===== Supplied records =====

(** Object and session handles are positions plus one, and the
    decrement the code applies to a handle wraps around for the handle
    0, which the unsigned range test then refuses. An object handle
    names an object exactly when it lies between 1 and the number of
    objects of the session; for any other handle
    [C_GetAttributeValue] returns [CKR_OBJECT_HANDLE_INVALID] and
    leaves the template alone, and the four [*-init] calls on an idle
    session return [CKR_KEY_HANDLE_INVALID] and leave the session
    alone. A session handle that names a session lies between 1 and
    [sess_list_count], so 0 is never a session handle. *)
Theorem handles_in_range :
  (forall (se : session) (h : Z),
      0 <= h < 2 ^ 64 ->
      Z.of_nat (length (se_obj_list se)) < 2 ^ 32 ->
      (is_Some (object_at se h)
       <-> 1 <= h <= Z.of_nat (length (se_obj_list se)))
      /\ (object_at se h = None ->
          forall template m,
            C_GetAttributeValue se h template
            = (template, CKR_OBJECT_HANDLE_INVALID)
            /\ (se_state se = NO_PENDING ->
                C_EncryptInit se (Some m) h = (CKR_KEY_HANDLE_INVALID, se)
                /\ C_DecryptInit se (Some m) h
                   = (CKR_KEY_HANDLE_INVALID, se)
                /\ C_SignInit se m h = (CKR_KEY_HANDLE_INVALID, se)
                /\ C_VerifyInit se m h = (CKR_KEY_HANDLE_INVALID, se))))
  /\ (forall (d : driver) (h : Z),
        driver_inv d -> 0 <= h < 2 ^ 64 ->
        is_Some (CHECKSESSION d h) ->
        1 <= h <= sess_list_count d
        /\ sess_list_count d <= Z.of_nat (length (sess_list d))
        /\ C_CloseSession d 0 = (CKR_SESSION_HANDLE_INVALID, d)).
Proof.
  split.
  - intros se h Hh Hlen. split.
    + unfold object_at.
      destruct (handle_index_cases h Hh) as [[-> Hi]|[H1 Hi]]; rewrite Hi.
      * destruct (_ >=? _) eqn:E; Zbool; [|lia].
        split; [by intros [? ?]|lia].
      * destruct (_ >=? _) eqn:E; Zbool.
        -- split; [by intros [? ?]|lia].
        -- split; [lia|]. intros _. apply lookup_lt_is_Some_2. lia.
    + intros Hnone template m. split.
      * unfold C_GetAttributeValue. by rewrite Hnone.
      * intros Hst.
        unfold C_EncryptInit, C_DecryptInit, C_SignInit, C_VerifyInit.
        rewrite Hnone, Hst. by rewrite bool_decide_eq_true_2.
  - intros d h [_ _ _ Hcount _ Hsize] Hh [[i se] Hc].
    assert (Hzero : CHECKSESSION d 0 = None).
    { unfold CHECKSESSION.
      change (handle_index 0) with (2 ^ 64 - 1).
      destruct (_ >=? _) eqn:E; Zbool; [done|].
      unfold UINT_MODULUS in *. lia. }
    split_and!.
    + destruct (CHECKSESSION_Some _ _ _ _ Hc) as (_ & Hlt & Hi).
      destruct (handle_index_cases h Hh) as [[-> Hi']|[H1 Hi']].
      * by rewrite Hzero in Hc.
      * lia.
    + destruct (CHECKSESSION_Some _ _ _ _ Hc) as (_ & Hlt & Hi).
      destruct (handle_index_cases h Hh) as [[-> Hi']|[H1 Hi']].
      * by rewrite Hzero in Hc.
      * lia.
    + lia.
    + unfold C_CloseSession. by rewrite Hzero.
Qed.
End Handles.

Lemma handles_in_range_witness :
  C_GetAttributeValue example_session 0 example_template
  = (example_template, CKR_OBJECT_HANDLE_INVALID)
  /\ @C_SignInit example_platform example_session example_mechanism 7
     = (CKR_KEY_HANDLE_INVALID, example_session).
Proof.
  destruct (@handles_in_range example_platform) as [Hobj _].
  destruct (Hobj example_session 0 ltac:(lia) ltac:(by vm_compute))
    as [_ H0].
  destruct (Hobj example_session 7 ltac:(lia) ltac:(by vm_compute))
    as [_ H7].
  split.
  - apply (H0 eq_refl example_template example_mechanism).
  - apply (H7 eq_refl example_template example_mechanism). reflexivity.
Defined.

(** *** Insertion and removal of tokens *)

Lemma find_free_slot_first l k j m :
  find_free_slot l k = Some j -> (k <= m < j)%nat ->
  exists a, l !! (m - k)%nat = Some (Some a).
Proof.
  revert k. induction l as [|s rest IH]; intros k; [done|]. cbn.
  destruct s as [a|].
  - intros Hf Hm. destruct (decide (m = k)) as [->|Hne].
    + rewrite Nat.sub_diag. by exists a.
    + destruct (IH (S k) Hf ltac:(lia)) as [a' Ha'].
      exists a'. replace (m - k)%nat with (S (m - S k)) by lia. done.
  - intros [= ->]. lia.
Qed.

Lemma find_free_slot_None l k i s :
  find_free_slot l k = None -> l !! i = Some s -> is_Some s.
Proof.
  revert k i. induction l as [|c rest IH]; intros k i; [done|]. cbn.
  destruct c as [a|]; [|done]. intros Hf.
  destruct i as [|i]; cbn.
  - intros [= <-]. by eexists.
  - by apply (IH (S k)).
Qed.

Section TokenSlots.
Context `{Platform}.

(** The insertion of a token. When the identity query fails the
    driver is unchanged; when no identity could be added the entry is
    freed again and slots, tokens and sessions are as before. A token
    with identities is stored in the first empty slot, or in a new
    slot at the end of the list when there is none: every other slot
    keeps its content, so the slot identifiers of the tokens already
    present do not change, and no session is touched. The entry starts
    with reference count 1, logged out, labelled with the label of its
    first identity, and with the objects built from its identities. *)
Theorem add_token_id_slots (d : driver) (tokenid : CFStringRef)
    (a : addr) (lac : option LAContext) :
  tokens d !! a = None ->
  add_token_id d tokenid a lac None = d
  /\ (let d' := add_token_id d tokenid a lac (Some []) in
      slot_list d' = slot_list d /\ tokens d' = tokens d
      /\ sess_list d' = sess_list d
      /\ la_trace d'
         = la_trace d ++ match lac with
                         | Some ctx => [la_free ctx]
                         | None => []
                         end)
  /\ (forall id0 ids,
        let d' := add_token_id d tokenid a lac (Some (id0 :: ids)) in
        (exists i : nat,
            slot_list d' !! i = Some (Some a)
            /\ (forall b, slot_list d !! i <> Some (Some b))
            /\ (forall j, (j < i)%nat ->
                  exists b, slot_list d !! j = Some (Some b))
            /\ (forall j, j <> i -> slot_list d' !! j = slot_list d !! j))
        /\ sess_list d' = sess_list d
        /\ sess_list_count d' = sess_list_count d
        /\ (forall b, b <> a -> tokens d' !! b = tokens d !! b)
        /\ tokens d' !! a
           = Some {| tok_tokenid := tokenid; tok_id_list := id0 :: ids;
                     tok_obj_list := build_id_objects (id0 :: ids);
                     tok_logged_in := false;
                     tok_label := Some (id_label id0);
                     tok_lacontext := lac; tok_refcount := 1 |}).
Proof.
  intros Ha. split_and!.
  - done.
  - cbn zeta. unfold add_token_id, slot_entry_free.
    cbn [tokens set_tokens]. rewrite lookup_insert_eq.
    cbn [tok_refcount set_refcount tok_lacontext].
    change ((1 - 1) mod UINT_MODULUS >? 0) with false. cbn iota.
    cbn [slot_list tokens sess_list la_trace log_events set_tokens].
    by rewrite delete_insert_id.
  - intros id0 ids. cbn zeta. unfold add_token_id.
    cbn [slot_list tokens sess_list sess_list_count set_slot_list
           set_tokens].
    rewrite lookup_insert_eq. split_and!; try done.
    + destruct (find_free_slot (slot_list d) 0) as [i|] eqn:Hf.
      * exists i. destruct (find_free_slot_Some _ _ _ Hf) as [_ Hi].
        rewrite Nat.sub_0_r in Hi. split_and!.
        -- apply list_lookup_insert_eq. by eapply lookup_lt_Some.
        -- intros b. by rewrite Hi.
        -- intros j Hj.
           destruct (find_free_slot_first _ 0 i j Hf ltac:(lia))
             as [b Hb].
           rewrite Nat.sub_0_r in Hb. by exists b.
        -- intros j Hj. by apply list_lookup_insert_ne.
      * exists (length (slot_list d)). split_and!.
        -- rewrite lookup_app_r by lia. by rewrite Nat.sub_diag.
        -- intros b Hb. apply lookup_lt_Some in Hb. lia.
        -- intros j Hj.
           destruct (lookup_lt_is_Some_2 (slot_list d) j Hj) as [s Hs].
           destruct (find_free_slot_None _ _ _ _ Hf Hs) as [b ->].
           by exists b.
        -- intros j Hj.
           destruct (decide (j < length (slot_list d))%nat).
           ++ by rewrite lookup_app_l by lia.
           ++ rewrite (lookup_ge_None_2 (slot_list d)) by lia.
              apply lookup_ge_None_2. rewrite length_app. cbn. lia.
    + intros b Hb. by rewrite lookup_insert_ne.
Qed.

End TokenSlots.

Lemma add_token_id_slots_witness :
  tokens (driver_init false) !! 0%nat = None
  /\ slot_list (@add_token_id example_platform (driver_init false) 7 0%nat
                  (Some 9) (Some []))
     = slot_list (driver_init false)
  /\ la_trace (@add_token_id example_platform (driver_init false) 7 0%nat
                 (Some 9) (Some []))
     = [la_free 9].
Proof.
  split; [reflexivity|].
  destruct (@add_token_id_slots example_platform (driver_init false) 7
              0%nat (Some 9) eq_refl) as (_ & Hempty & _).
  cbv zeta in Hempty. destruct Hempty as (Hs & _ & _ & Ht).
  split; [exact Hs|exact Ht].
Defined.


(** *** Listed slots and [C_OpenSession] *)

Lemma C_OpenSession_ok d slot_id mem :
  (C_OpenSession d slot_id CKF_SERIAL_SESSION mem).1.1 = CKR_OK
  <-> CHECKSLOT d slot_id true = None.
Proof.
  split.
  - unfold C_OpenSession.
    destruct (CHECKSLOT d slot_id true) as [rv|] eqn:Hs; [|done].
    cbn. intros ->. by apply CHECKSLOT_codes in Hs as [?|?].
  - intros Hs.
    destruct (C_OpenSession_stores d slot_id CKF_SERIAL_SESSION mem Hs)
      as (sess & d1 & _ & _ & _ & _ & Heq); [done|].
    by rewrite Heq.
Qed.

Lemma listed_slots_head d (s : Z) :
  s <> CERTIFICATE_SLOT ->
  s ∈ listed_slots d true <-> s ∈ listed_from true (slot_list d) 0.
Proof.
  intros Hne. unfold listed_slots. rewrite elem_of_app.
  split; [|by left]. intros [?|Hc]; [done|].
  destruct (cert_slot_enabled d); [|by apply elem_of_nil in Hc].
  by apply list_elem_of_singleton in Hc.
Qed.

=====

All lines holding the word "other" must be copied from the data.

    objects of the session; for any other handle
    slot at the end of the list when there is none: every other slot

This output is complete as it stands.